Life does not give you the people you want, it gives you the people you need. To help you, to hurt you, to love you, to leave you; to make you into the person you were meant to be. Life gave me one of those people. His name is something I refuse to mention. He helped me when I needed help, he loved me when I needed love, he hurt me unwearyingly, and he left me when our time together was up. This simple boy pieced together my world. He has left a mark on my heart, which will never fade. He will always be known as one of the most important people in my journey through life.

This boy walked into my life one day with no warning. My life was slowly but surely falling apart. I was becoming someone I did not want to be. I was searching for something that could not be found. I was a lost cause but he gave me a chance. He picked my insensible body off the ground and made me feel alive again. He helped me change. I was on the edge of breaking down and he had no idea, but somehow he saved me.

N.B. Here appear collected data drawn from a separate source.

Definition has_table (L : list node) : Prop :=
  ∃ n, n ∈ L ∧ Extractor.normalizeTag (Some n) = "table".

(** The envelope cannot be parsed, has no nodes, or contains no element
    with the tag [table]. *)
Definition no_data (json : Extractor.json_arg) : Prop :=
  match parsed json with
  | None => True
  | Some e => nodes_in e = [] ∨ ¬ has_table (nodes_in e)
  end.

(** The call stack is exhausted, whatever its size. *)
Definition overflows (json : Extractor.json_arg) : Prop :=
  ∀ fuel, Extractor.extractRowsFromXscp JSON_parse fuel json = None.

End NoData.

(** The children references of [L] do not loop: every child id ranks
    below the id of its parent. *)
Definition acyclic (L : list node) : Prop :=
  ∃ rk : string → nat, ∀ n c, n ∈ L → c ∈ children_of n → rk c < rk (_id n).

(** A stack depth that suffices for the nodes of [L], ranked by [rk]. *)
Definition stack_bound (L : list node) (rk : string → nat) : nat :=
  max_list (map (λ n, rk (_id n)) L) + 2.

(** The values of the parent map that [set] does not hold: every round of
    the loop of [ancestorSet] adds one of them to the set. *)
Definition unvisited (parent : gmap string string) (set : list string) : nat :=
  length (filter (λ v, v ∉ set) (map_to_list parent).*2).

(** ** Texts in CSV form *)

(** A text without its carriage returns. *)
Fixpoint drop_CR (s : string) : string :=
  match s with
  | EmptyString => EmptyString
  | String ch rest => if Ascii.eqb ch CR then drop_CR rest else String ch (drop_CR rest)
  end.

(** The serialized rows of a grid, each followed by the line break [eol]. *)
Definition terminated (eol : string) (g : list (list string)) : string :=
  foldr (λ r acc, CSV.stringifyRow r +:+ eol +:+ acc) "" g.

(** ** Sample inputs *)

(** A source of identifiers without repetition: the decimal digits of the
    number of the call. *)
Definition sample_rnd (k : nat) : string := pretty k.

(** A [JSON.parse] that accepts no text. *)
Definition no_parse (s : string) : option Envelope := None.

(** The initial state of the component, with two columns and one body
    row. *)
Definition sample_cfg : Builder.Config :=
  {| Builder.cols := 2; Builder.rows := 1;
     Builder.includeHead := true; Builder.includeFoot := false;
     Builder.wrapInSection := false;
     Builder.tableClass := ""; Builder.theadClass := ""; Builder.tbodyClass := "";
     Builder.tfootClass := ""; Builder.cellClass := ""; Builder.rowClass := "";
     Builder.useThInHead := true; Builder.addAriaRole := true;
     Builder.csvData := None; Builder.csvHasHeaderRow := true;
     Builder.useSpanFallback := false |}.

Definition with_grid (g : list (list string)) (foot : bool) : Builder.Config :=
  {| Builder.cols := 3; Builder.rows := 3;
     Builder.includeHead := true; Builder.includeFoot := foot;
     Builder.wrapInSection := false;
     Builder.tableClass := ""; Builder.theadClass := ""; Builder.tbodyClass := "";
     Builder.tfootClass := ""; Builder.cellClass := ""; Builder.rowClass := "";
     Builder.useThInHead := true; Builder.addAriaRole := true;
     Builder.csvData := Some g; Builder.csvHasHeaderRow := true;
     Builder.useSpanFallback := false |}.

(** A grid, with the header section and the header-row designation
    chosen apart. *)
Definition with_flags (g : list (list string)) (head headerRow : bool) : Builder.Config :=
  {| Builder.cols := 3; Builder.rows := 3;
     Builder.includeHead := head; Builder.includeFoot := false;
     Builder.wrapInSection := false;
     Builder.tableClass := ""; Builder.theadClass := ""; Builder.tbodyClass := "";
     Builder.tfootClass := ""; Builder.cellClass := ""; Builder.rowClass := "";
     Builder.useThInHead := true; Builder.addAriaRole := true;
     Builder.csvData := Some g; Builder.csvHasHeaderRow := headerRow;
     Builder.useSpanFallback := false |}.

Definition with_table_class (c : string) : Builder.Config :=
  {| Builder.cols := 3; Builder.rows := 3;
     Builder.includeHead := true; Builder.includeFoot := false;
     Builder.wrapInSection := false;
     Builder.tableClass := c; Builder.theadClass := ""; Builder.tbodyClass := "";
     Builder.tfootClass := ""; Builder.cellClass := ""; Builder.rowClass := "";
     Builder.useThInHead := true; Builder.addAriaRole := true;
     Builder.csvData := None; Builder.csvHasHeaderRow := true;
     Builder.useSpanFallback := false |}.

(** A table whose only cell names itself as its child. *)
Definition looping_nodes : list node :=
  [dom_node "t" "table" [] [] ["b"]; dom_node "b" "tbody" [] [] ["r"];
   dom_node "r" "tr" [] [] ["c"]; dom_node "c" "td" [] [] ["c"]].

After all of his help from his compassionate heart, he gave me one of the greatest joys in life. Love. It scared me to death. I felt so lucky to have found such happiness but at the same time I feared losing it. This is when I began shutting him out. Although he continued to show love in every possible way, I rejected it. I was scared that if I went head over heels for this boy then I would lose him. But he never gave up on me. Eventually I let go and fell for him. His love for me was stronger and more obvious than ever. I had it set in my mind that we would be together forever. He told me that he would love me “till the world stops, and when the world stops, he would love me for eternity”. I guess when he said those words his fingers were crossed.


Eventually all good things come to an end…right? Life a sharpie me and him were suppose to last forever but slowly he began to fade away. Our relationship went off the edge. Trust no longer existed. Our once strong foundation was crumbling apart. He hurt me. At first he was unaware. I refused to tell him my thoughts because I did not want to hurt him in return. His hurtful actions brought me down into a depression. Luckily, I hide emotions well…for if he were to of seen the truth it would had nearly killed him inside.

Once things got really bad he gave up, like any other logical person would have done. He left me. A promise of friendship was made but quickly that faded away. I have learned a lot from him throughout the year, through my fake smiles and unseen tears that friends sometimes are not forever and love does not always last. But someone will always no matter what be there, somebody who honestly does care. The heartbreak that he caused me left me vulnerable to this world of hate but at the same time it made me stronger. He taught me a lesson that I needed to learn. Our breakup was tragic…but it was the right thing. In life there are some things that you do not want to happen but you must accept, there are things you do not want to know but you have to learn, and there are people you cannot live without but you have to let go.

The boy whose name I shall not mention, has clearly been the most important person to step foot in my life…for now. He gave me the experience I needed to make it in life. He gave me help, love, pain, and heartbreak. These all will not be seen as just complicated emotions but as strengths. He was the person that brought out the best in me and he made me strong but he was a weakness, so letting him go made me even stronger. Undoubtedly, the strength that no other person in my life could have given me. I will not forget what he has done for me. In my heart he will always stay, never will he fade away.